■ Requirement:
In the material below, the lines from the one containing "rewrite list_elem_of_filter; naive_solver]." through the one containing "apply local_inv; [done|done| |done|done]." are to be given again exactly, ends included, and no others.

■ Input records:
*** Begin section ***
(* ===== verification/QDiv.v ===== *)
(** * libc/quad: 64-bit division

    [__qdivrem] of [libc/quad/qdivrem.c], Knuth's Algorithm D in base 2^16, and
    the signed and unsigned quotient and remainder routines built on it.  The
    digit arrays [uspace], [vspace] and [qspace] are lists of five 16-bit
    digits, and the moving pointers [u], [v] and [q] are offsets into them. *)

From S2P Require Import Prelude Quad.
Import Quad.

Module QDiv.

(** Digit base, and the two-digit combination macro. *)
Definition B : Z := Z.shiftl 1 HALF_BITS.
Definition COMBINE (a b : Z) : Z := Z.lor (u32 (Z.shiftl (u32 a) HALF_BITS)) b.

(** Array read; every index the code uses is in range. *)
Definition rd (a : list Z) (i : nat) : Z := nth i a 0.

(** [shl(p, len, sh)]: shift the digits [p[0..len]] left by [sh] bits; [p] is
    the offset [i] into [a] and [cnt] the number of digits still to do. *)
Fixpoint shl (a : list Z) (i cnt : nat) (sh : Z) : list Z :=
  match cnt with
  | O => <[i := u16 (LHALF (Z.shiftl (rd a i) sh))]> a
  | S cnt' =>
      shl (<[i := u16 (Z.lor (LHALF (Z.shiftl (rd a i) sh))
                             (Z.shiftr (rd a (S i)) (HALF_BITS - sh)))]> a)
          (S i) cnt' sh
  end.

(** [for (n = 4; v[1] == 0; v++) if (--n == 1) ...]: skip the leading zero
    digits of the divisor.  [inl vo] is the jump to the one-digit division. *)
Fixpoint strip_v (v : list Z) (vo n : nat) : nat + nat * nat :=
  match n with
  | O => inl vo
  | S n' =>
      if rd v (vo + 1) =? 0 then
        if (n' =? 1)%nat then inl vo else strip_v v (S vo) n'
      else inr (vo, n)
  end.

(** [for (m = 4 - n; u[1] == 0; u++) m--]. *)
Fixpoint strip_u (u : list Z) (uo m : nat) : nat * nat :=
  match m with
  | O => (uo, m)
  | S m' => if rd u (uo + 1) =? 0 then strip_u u (S uo) m' else (uo, m)
  end.

(** [for (i = 4 - m; --i >= 0;) q[i] = 0]. *)
Fixpoint zero_q (q : list Z) (i : nat) : list Z :=
  match i with
  | O => q
  | S i' => zero_q (<[i' := 0]> q) i'
  end.

(** [for (t = v[1]; t < B / 2; t <<= 1) d++]. *)
Fixpoint norm_d (fuel : nat) (t d : Z) : Z :=
  match fuel with
  | O => d
  | S fuel' => if t <? B / 2 then norm_d fuel' (u32 (Z.shiftl t 1)) (d + 1) else d
  end.

(** The label [qhat_too_big] and the loop test after it (step D3). *)
Fixpoint qhat_too_big (fuel : nat) (v1 v2 uj2 qhat rhat : Z) : Z :=
  let qhat := u32 (qhat - 1) in
  let rhat := u32 (rhat + v1) in
  if rhat >=? B then qhat else
  match fuel with
  | O => qhat
  | S fuel' =>
      if u32 (v2 * qhat) >? COMBINE rhat uj2
      then qhat_too_big fuel' v1 v2 uj2 qhat rhat
      else qhat
  end.
Lemma step_inv if0 c s s' : inv if0 s -> step c s s' -> inv if0 s'.
Proof.
  intros Hi Hs. destruct Hs as
    [cs ls p l E Ha|cs ls p l E Ha|cs ls p l E Ha|cs ls p l E Ha Hl|cs ls p l E Ha Hl
    |cs ls p l mem v E Ha|cs ls p l E Ha|cs ls p l E Ha|cs ls p l E Ha|cs ls p l E Ha
    |cs ls p l E Ha|cs ls p u E Ha Hpop|cs ls p msg E Ha Hpop]; subst p;
    pose proof (inv_pc _ _ Hi c) as Hpc; pose proof (inv_cli _ _ Hi c) as Hcli;
    cbn [cpus] in Hpc, Hcli; unfold pc_ok in Hpc; rewrite Ha in Hpc.
  - apply local_inv; [done|done| |done|by apply cli_pushcli].
    intros l'. unfold settled. cbn. rewrite Ha. naive_solver.
  - destruct (Z.eqb_spec (locked (ls l)) 0) as [E0|];
      (apply goto_inv; [done|congruence|intros; rewrite Ha; naive_solver| |rewrite Ha; auto]).
    + exact (proj1 (free_unheld _ _ _ Hi E0) c).
    + done.
  - case_bool_decide as Ho;
      (apply goto_inv; [done|congruence|intros; rewrite Ha; naive_solver| |rewrite Ha; auto]); [done|].
    unfold pc_ok. cbn. intros Hl. apply Ho. apply (inv_settled _ _ Hi c l).
    by unfold settled; cbn [cpus]; rewrite Ha.
  - apply (locks_ext_inv _ _ _ _ Hi). intros l'. fn_cases; [|done].
    split; [|done]. cbn. destruct (inv_01 _ _ Hi l); cbn in *; lia.
  - destruct (free_unheld _ _ _ Hi Hl) as [Hn Ho]. cbn [cpus locks] in Hn, Ho.
    apply lock_inv; cbn; [done|done|set_solver| |set_solver| |constructor; [done|apply (inv_nodup _ _ Hi c)]| |].
    + intros l' Hne. unfold settled. cbn. rewrite Ha. set_solver.
    + rewrite decide_False; [done|]. unfold settled. cbn. naive_solver.
    + unfold pc_ok. set_solver.
    + destruct Hcli as [?|[En Hif]]; [congruence|]. right. rewrite Ha in En. cbn in *.
      split; [lia|done].
  - pose proof (owner_unique _ _ _ _ Hi Hpc) as Hu. cbn [cpus] in Hu.
    apply lock_inv; cbn; [done|done|done| | | |apply (inv_nodup _ _ Hi c)|done|].
    + intros l' Hne. unfold settled. cbn. rewrite Ha. naive_solver.
    + left. split; [apply (inv_held _ _ Hi c l Hpc)|done].
    + rewrite decide_True; [done|]. unfold settled. by cbn.
    + apply cli_goto; [done|congruence|]. right. by rewrite Ha.
  - apply goto_inv; [done|congruence|intros; rewrite Ha; naive_solver|done|rewrite Ha; auto].
  - destruct (locked (ls l) =? 0);
      apply goto_inv; try done; try congruence; try (intros; rewrite Ha; naive_solver).
  - case_bool_decide as Ho;
      (apply goto_inv; [done|congruence|intros; rewrite Ha; naive_solver| |rewrite Ha; auto]); [|done].
    by apply (inv_settled _ _ Hi c l) in Ho as [? _].
  - pose proof (owner_unique _ _ _ _ Hi Hpc) as Hu. cbn [cpus] in Hu.
    apply lock_inv; cbn; [done|done|done| | | |apply (inv_nodup _ _ Hi c)|done|].
    + intros l' Hne. unfold settled. cbn. rewrite Ha. naive_solver.
    + left. split; [apply (inv_held _ _ Hi c l Hpc)|done].
    + rewrite decide_False; [done|]. unfold settled. cbn. naive_solver.
    + apply cli_goto; [done|congruence|]. right. by rewrite Ha.
  - pose proof (owner_unique _ _ _ _ Hi Hpc) as Hu. cbn [cpus] in Hu.
    apply lock_inv; cbn; [done|done| | | | |by apply NoDup_filter, (inv_nodup _ _ Hi c)|done|].
    + intros l' Hne. rewrite list_elem_of_filter. naive_solver.
    + intros l' Hne. unfold settled. cbn. rewrite list_elem_of_filter, Ha. naive_solver.
    + right. split; [done|]. rewrite list_elem_of_filter. naive_solver.
    + rewrite decide_False; [|unfold settled; cbn; rewrite list_elem_of_filter; naive_solver].
      destruct (lkcpu (ls l)) as [c'|] eqn:Eo; [|done].
      apply (inv_settled _ _ Hi c' l) in Eo as (Hh & _ & Hx). cbn [cpus] in Hh, Hx.
      destruct (decide (c' = c)) as [->|Hne]; [congruence|]. by apply Hu in Hne.
    + destruct Hcli as [?|[En Hif]]; [congruence|]. right. rewrite Ha in En. cbn in *.
      rewrite length_filter_ne by (done || apply (inv_nodup _ _ Hi c)). split; [lia|done].
  - destruct (cli_popcli _ _ Hcli Ha) as (u' & E & Hc'). rewrite Hpop in E. simplify_eq.
    apply local_inv; [done|done| |done|done].
    intros l. unfold settled. cbn. rewrite Ha. naive_solver.
  - destruct (cli_popcli _ _ Hcli Ha) as (u' & E & _). congruence.
Qed.

Lemma steps_inv if0 s0 s : init if0 s0 -> steps s0 s -> inv if0 s.
Proof.
  intros Hi Hs. apply init_inv in Hi. induction Hs as [|s0 s1 s [c H1] _ IH]; [done|].
  apply IH. by apply (step_inv if0 c s0).
Qed.

(** C3: mutual exclusion.  Whatever processors do and however they interleave, no
    lock is held by two of them; a processor between [acquire] and [release]
    runs with interrupts off, and one that holds no lock and is outside the lock
    code has the interrupt flag it started with and nesting depth 0. *)
Theorem mutual_exclusion if0 s0 s : init if0 s0 -> steps s0 s ->
  (forall c c' l, l ∈ held (cpus s c) -> l ∈ held (cpus s c') -> c = c') /\
  (forall c, at_ (cpus s c) <> Panicked -> held (cpus s c) <> [] -> ifl (cpu_ (cpus s c)) = false) /\
  (forall c, at_ (cpus s c) = Idle -> held (cpus s c) = [] ->
     ncli (cpu_ (cpus s c)) = 0 /\ ifl (cpu_ (cpus s c)) = if0 c).
Proof.
  intros Hi Hs. pose proof (steps_inv _ _ _ Hi Hs) as I. split_and!.
  - apply (inv_owner _ _ I).
  - intros c Hp Hh. destruct (inv_cli _ _ I c) as [?|[En Hif]]; [done|].
    destruct (held (cpus s c)); [done|]. cbn [length] in En.
    assert (0 <= pending (at_ (cpus s c))) by (destruct (at_ (cpus s c)); cbn; lia).
    destruct (Z.eqb_spec (ncli (cpu_ (cpus s c))) 0); [lia|tauto].
  - intros c Ha Hh. destruct (inv_cli _ _ I c) as [?|[En Hif]]; [congruence|].
    rewrite Ha, Hh in En. cbn in En. rewrite En in Hif. done.
Qed.

(** the panics of the lock code are exact: a processor panics only in
    [acquire] of a lock it holds itself or in [release] of a lock it does not
    hold.  In particular the racy reads of [holding] never mistake another
    processor's lock for one's own, and [popcli] never panics. *)
Theorem lock_panics_exact if0 s0 s c s' : init if0 s0 -> steps s0 s -> step c s s' ->
  at_ (cpus s c) <> Panicked -> at_ (cpus s' c) = Panicked ->
  (exists l, at_ (cpus s c) = AHold2 l /\ l ∈ held (cpus s c)) \/
  (exists l, (at_ (cpus s c) = RHold l \/ at_ (cpus s c) = RHold2 l) /\ l ∉ held (cpus s c)).
Proof.
  intros H0 Hs Hst Hn Hp. pose proof (steps_inv _ _ _ H0 Hs) as Hi.
  destruct Hst as
    [cs ls p l E Ha|cs ls p l E Ha|cs ls p l E Ha|cs ls p l E Ha Hl|cs ls p l E Ha Hl
    |cs ls p l mem v E Ha|cs ls p l E Ha|cs ls p l E Ha|cs ls p l E Ha|cs ls p l E Ha
    |cs ls p l E Ha|cs ls p u E Ha Hpop|cs ls p msg E Ha Hpop]; subst p; cbn [cpus] in *;
    rewrite ?fn_lookup_insert in Hp; cbn in Hp; try congruence.
  - destruct (locked (ls l) =? 0); done.
  - case_bool_decide as Ho; [|done]. left. exists l. split; [done|].
    by apply (inv_settled _ _ Hi c l) in Ho as [? _].
  - destruct (Z.eqb_spec (locked (ls l)) 0) as [E0|]; [|done]. right. exists l. split; [auto|].
    exact (proj1 (free_unheld _ _ _ Hi E0) c).
  - case_bool_decide as Ho; [done|]. right. exists l. split; [auto|]. intros Hl. apply Ho.
    apply (inv_settled _ _ Hi c l). by unfold settled; cbn [cpus]; rewrite Ha.
  - destruct (cli_popcli _ _ (inv_cli _ _ Hi c) Ha) as (u' & E & _). cbn [cpus] in E. congruence.
Qed.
*** End section ***
■ Solved problem:
    + rewrite decide_False; [|unfold settled; cbn; rewrite list_elem_of_filter; naive_solver].
      destruct (lkcpu (ls l)) as [c'|] eqn:Eo; [|done].
      apply (inv_settled _ _ Hi c' l) in Eo as (Hh & _ & Hx). cbn [cpus] in Hh, Hx.
      destruct (decide (c' = c)) as [->|Hne]; [congruence|]. by apply Hu in Hne.
    + destruct Hcli as [?|[En Hif]]; [congruence|]. right. rewrite Ha in En. cbn in *.
      rewrite length_filter_ne by (done || apply (inv_nodup _ _ Hi c)). split; [lia|done].
  - destruct (cli_popcli _ _ Hcli Ha) as (u' & E & Hc'). rewrite Hpop in E. simplify_eq.
    apply local_inv; [done|done| |done|done].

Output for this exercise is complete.